The good news is that models can be improved. As data gets better and these biases are addressed in their own ways, these approaches will benefit from it. Likewise, the models can be adjusted as needed to account for the biases. They can also be presented in a way that it is clear that they have their limitations as Luszczyszyn clearly stated at The Athletic when he updated Game Score’s formulation last year. As there are improvements for hockey stats, these and future approaches for one descriptive stat will also improve. I do think there will be future attempts at it. Being able to distill a player’s contributions into one easy to state number and have it be used to describe if the player is good and/or better than someone else is a massive accomplishment.
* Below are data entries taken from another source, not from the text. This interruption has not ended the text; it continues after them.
(** What validation tells about the new block. *)
Lemma validate_spec c st b m : acc_inv c st →
  ValidateAccumulatorCheckpoint Params p c (acc_db st) false b (AccumulatorMap_of p) = Passed m →
  let h := Z.of_nat (length c) in
  nAccumulatorCheckpoint (header b) = spec_checkpoint Params p cF (floor10 h) ∧
  (∃ k, 0 ≤ k ≤ h ∧ complete m (λ d, spec cF d k) ∧ (h `rem` ACC_BLOCK_INTERVAL = 0 → k = h)) ∧
  (h `rem` ACC_BLOCK_INTERVAL = 0 → S + 20 < h → ∀ i e b, h - 20 ≤ i < h - 10 → at_height c i = Some e → ce_block e = Some b → ∃ l, BlockToPubcoinList b = Passed l).
Proof.
  intros Hi Hv h. pose proof (ai_length _ _ Hi) as HSh. unfold ValidateAccumulatorCheckpoint in Hv. fold h in Hv, HSh. destruct (Z.ltb_spec h S); [lia|]. cbn [orb] in Hv.
  destruct (Z.eqb_spec (h `rem` ACC_BLOCK_INTERVAL) 0) as [Hr|Hr].
  - passed Hv. destruct r as [u m']. case_bool_decide as Hu; [|done]. injection Hv as <-. apply (calculate_spec c st) in E as (Eu & Hm & Hpar); [|done..].
    rewrite floor10_self by done. split_and!; [congruence| |done]. exists h. split_and!; [lia|lia|done|done].
  - assert (0 < h) as Hpos. { destruct (decide (h = 0)) as [E|?]; [rewrite E in Hr; done|lia]. }
    passed Hv. rename r into e. case_bool_decide as Hu; [|done]. injection Hv as <-. destruct (at_height c (h - 1)) as [e'|] eqn:Ee; [|done]. injection E as ->.
    assert (S ≤ h - 1) as HS1. { destruct (decide (h = S)) as [E|?]; [rewrite E in Hr; done|lia]. }
    destruct (ai_entry _ _ Hi (h - 1) e HS1 Ee) as [Eck _]. rewrite floor10_same in Eck by done. split_and!; [congruence| |done].
    exists 0. split_and!; [lia|lia| |done]. intros d Hd. destruct (complete_of p d Hd) as (a & ? & Ev). exists a. split; [done|]. rewrite spec_base by lia. done.
Qed.

Lemma connect_inv c st b c' st' : acc_inv c st → c' `prefix_of` cF → connect_accumulators Params p c st b = Passed (c', st') → acc_inv c' st'.
Proof.
  intros Hi Hpre Hc. unfold connect_accumulators in Hc. passed Hc. destruct r as [ok l]. rename E into El. passed Hc. rename r into m. passed Hc. rename r into st1.
  injection Hc as <- <-. destruct (validate_spec c st b m Hi E) as (Hck & (k & Hk & Hm & Hkr) & Hpar). set (h := Z.of_nat (length c)) in *.
  set (e := ChainEntry _ _ _). assert (Z.of_nat (length (c ++ [e])) = h + 1) as Hlen by (rewrite length_app; cbn; lia). pose proof (ai_length _ _ Hi) as HSh. fold h in HSh.
  destruct (database_loop_spec (length (c ++ [e])) m (λ d, spec cF d k) zerocoinDenomList Hm) with (st := st) as (st'' & E' & H1 & H2 & H3 & H4).
  - intros d Hd. exists d, k. split_and!; [done|lia|lia|done].
  - rewrite zerocoinDenomList_spec. intros Hn. by apply Hn.
  - eapply entries_ok_mono; [|apply Hi]. rewrite length_app. lia.
  - eapply entries_ok_mono; [|apply Hi]. rewrite length_app. lia.
  - unfold DatabaseChecksums in E0. rewrite E' in E0. injection E0 as <-. split; [done|lia| |done|done| |].
    + intros i ei HSi Hei. destruct (decide (i = h)) as [->|Hne].
      * unfold h in Hei. rewrite at_height_snoc in Hei. injection Hei as <-. split; [done|]. by exists b, ok, l.
      * pose proof (at_height_Some _ _ _ Hei) as [Hb _]. rewrite at_height_app in Hei by lia. by apply (ai_entry _ _ Hi).
    + intros i d Hr Hi10 Hacc Hd. destruct (decide (i = h)) as [->|Hne].
      * specialize (Hkr Hi10). subst k. by apply (H4 d), zerocoinDenomList_spec.
      * apply H3. assert (i < h) by (clear -Hr Hne Hlen; lia). apply (ai_stored _ _ Hi i d); [split; [apply Hr|done]|done..].
    + intros i HSi Hi10 Hil j ej bj Hj Hej Hbj. assert (j < h) by (clear -Hil Hj Hlen; lia). rewrite at_height_app in Hej by done.
      destruct (decide (i + 20 = h)) as [Eh|Hne].
      * assert (0 ≤ i) as Hi0 by (clear -HSi HS0; lia). assert (h `rem` ACC_BLOCK_INTERVAL = 0) as Hh10.
        { destruct (rem10 i Hi0) as (_ & q & Eq). rewrite Hi10 in Eq. apply (rem10_unique h (q + 2)); clear -Eq Eh Hi0; lia. }
        apply (Hpar Hh10) with (i := j) (e := ej); [clear -HSi Eh; lia|clear -Hj Eh; lia|done|done].
      * apply (ai_parsed _ _ Hi i) with (i := j) (e := ej); [done..|fold h; clear -Hil Hne Hlen; lia|done|done|done].
Qed.

Lemma reach_inv c st : acc_reach Params p c st → c `prefix_of` cF → acc_inv c st.
Proof.
  induction 1 as [c s m Hc|c st b c' st' _ IH Hc|c st s m _ IH]; intros Hpre.
  - split; [done|lia| | | | |].
    + intros h e Hh He. apply at_height_Some in He. lia.
    + intros k v. cbn. by rewrite lookup_empty.
    + intros k v. cbn. by rewrite lookup_empty.
    + intros. lia.
    + intros. lia.
  - eapply connect_inv; [apply IH|done|done]. etransitivity; [|done]. unfold connect_accumulators in Hc. passed Hc. destruct r. passed Hc. passed Hc. injection Hc as <- _. by eexists.
  - destruct (IH Hpre). by split.
Qed.

(** The value that the state holds for a checkpoint. *)
Lemma inv_read c st h d e : acc_inv c st → S ≤ h → h `rem` ACC_BLOCK_INTERVAL = 0 → at_height c h = Some e → accumulated Params cF h ≠ [] → d ≠ ZQ_ERROR →
  GetAccumulatorValueFromDB st (ce_checkpoint e) d = Some (spec cF d h).
Proof.
  intros Hi HSh Hr He Hacc Hd. pose proof (at_height_Some _ _ _ He) as [Hb _]. pose proof (prefix_length _ _ (ai_prefix _ _ Hi)) as Hlen.
  destruct (ai_entry _ _ Hi h e HSh He) as [-> _]. rewrite floor10_self by done. unfold GetAccumulatorValueFromDB, GetAccumulatorValueFromChecksum.
  rewrite spec_checkpoint_parse by done. destruct (mapAccumulatorValues st !! _) as [v|] eqn:Ev.
  - f_equal. eapply entries_read; [apply (ai_memory _ _ Hi)| | |done|done]; lia.
  - unfold ReadAccumulatorValue. destruct (ai_stored _ _ Hi h d) as [v Hv]; [lia|done..|]. rewrite Hv. cbn. f_equal.
    eapply entries_read; [apply (ai_db _ _ Hi)| | |done|done]; lia.
Qed.

End chain.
It can be a great jump-off point for wanting to learn more about why the player is good just as it would be a sufficient way to state that someone is objectively good to someone who just wants to know that. For now, these are the two that are leading in the hockey stat scene.

Your Take

I hope I provided enough detail to give you all a high-level understanding of these two catch-all stats. They are meant to be descriptive and they are meant to distill a lot of information into one easy-to-distribute value. However, using these values intelligently requires that level of understanding which is a lot more complex than the other stats covered so far in this series. This is not to say they should never be used; just that there is a lot more going behind the scenes that explains why it is what it is. If you have any further questions or thoughts about either, then feel free to leave them in the comments.

I want to thank everyone who has read this and the other primers in this series. If you click on “Hockey Stat Primer” at the top of the post, then you can easily see all of the other posts in this series. You can bookmark it for later reference or share the link with others to see all of what I have written over the past two months from Corsi to Game Score and GAR / WAR. Thank you for reading.